For each record here, output an exact copy.

[Collected data]
========================================
Definition checkFederatedUpload (area : AreaInfo) (uploader : bytes) (b : Board) : result board_error unit :=
  if negb (ar_Federated area) || bool_decide (uploader = []) then Ok tt
  else
    ok ← HasCapability uploader CapPostFederated b;
    require ok (NotPermitted (ar_Name area)).

Definition may_upload (area : AreaInfo) (uploader : bytes) (b : Board) : result board_error unit :=
  _ ← require (negb (ar_ReadOnly area)) (ReadOnlyArea (ar_Name area));
  checkFederatedUpload area uploader b.

Definition CanUploadTo (areaName uploader : bytes) (b : Board) : result board_error unit :=
  area ← GetFileArea areaName b;
  may_upload area uploader b.

(** The entry the network is told of. *)
Definition file_body (f : File) (hash : arr 16) : FileBody :=
  FileBody.mkFileBody (fl_Name f) (u64 (fl_Size f)) hash (fl_Description f) [].

Definition newFileRecord (now : Z) (area : AreaInfo) (f : File) (b : Board) : result board_error Rec * Board :=
  match TruncateFileHash (vec_to_list (fl_Hash f)) with
  | Err e => (Err (NotBuilt (BodyRefused e)), b)
  | Ok hash =>
      match NextSeq (ar_Tag area) (log b) with
      | (Err e, l) => (Err (NotLogged e), with_log l b)
      | (Ok seq, l) => (wrap_err NotBuilt (NewFileRecord key seq (u32 now) (ar_Tag area) (file_body f hash)), with_log l b)
      end
  end.

(** The part both operations share: the record's ID, if it was announced. *)
Definition announce_file (now : Z) (area : AreaInfo) (name : bytes) (f : File) (s : Service P E) : option ID * Service P E :=
  let '(r, b) := newFileRecord now area f (board s) in
  let s := with_board b s in
  match r with
  | Err e => (None, tell (CatalogFailed Building name e) s)
  | Ok rec =>
      match put now rec (board s) with
      | (Some e, b) => (None, tell (CatalogFailed Storing name e) (with_board b s))
      | (None, b) =>
          match SetFileRecord (fl_ID f) (id rec) b with
          | (Some e, b) => (None, tell (CatalogFailed Linking name e) (with_board b s))
          | (None, b) => (Some (id rec), publish (ar_Tag area) rec (with_board b s))
          end
      end
  end.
========================================
▶ SOLUTION FOR THIS TASK:
Definition checkFederatedUpload (area : AreaInfo) (uploader : bytes) (b : Board) : result board_error unit :=
  if negb (ar_Federated area) || bool_decide (uploader = []) then Ok tt
  else
    ok ← HasCapability uploader CapPostFederated b;
    require ok (NotPermitted (ar_Name area)).

Definition may_upload (area : AreaInfo) (uploader : bytes) (b : Board) : result board_error unit :=
  _ ← require (negb (ar_ReadOnly area)) (ReadOnlyArea (ar_Name area));
  checkFederatedUpload area uploader b.

Definition CanUploadTo (areaName uploader : bytes) (b : Board) : result board_error unit :=
  area ← GetFileArea areaName b;
  may_upload area uploader b.

(** The entry the network is told of. *)
Definition file_body (f : File) (hash : arr 16) : FileBody :=
  FileBody.mkFileBody (fl_Name f) (u64 (fl_Size f)) hash (fl_Description f) [].

Definition newFileRecord (now : Z) (area : AreaInfo) (f : File) (b : Board) : result board_error Rec * Board :=
  match TruncateFileHash (vec_to_list (fl_Hash f)) with
  | Err e => (Err (NotBuilt (BodyRefused e)), b)
  | Ok hash =>
      match NextSeq (ar_Tag area) (log b) with
      | (Err e, l) => (Err (NotLogged e), with_log l b)
      | (Ok seq, l) => (wrap_err NotBuilt (NewFileRecord key seq (u32 now) (ar_Tag area) (file_body f hash)), with_log l b)
      end
  end.

(** The part both operations share: the record's ID, if it was announced. *)
Definition announce_file (now : Z) (area : AreaInfo) (name : bytes) (f : File) (s : Service P E) : option ID * Service P E :=
  let '(r, b) := newFileRecord now area f (board s) in
  let s := with_board b s in
  match r with
  | Err e => (None, tell (CatalogFailed Building name e) s)
  | Ok rec =>
      match put now rec (board s) with
      | (Some e, b) => (None, tell (CatalogFailed Storing name e) (with_board b s))
      | (None, b) =>
          match SetFileRecord (fl_ID f) (id rec) b with
          | (Some e, b) => (None, tell (CatalogFailed Linking name e) (with_board b s))
          | (None, b) => (Some (id rec), publish (ar_Tag area) rec (with_board b s))
          end
      end
  end.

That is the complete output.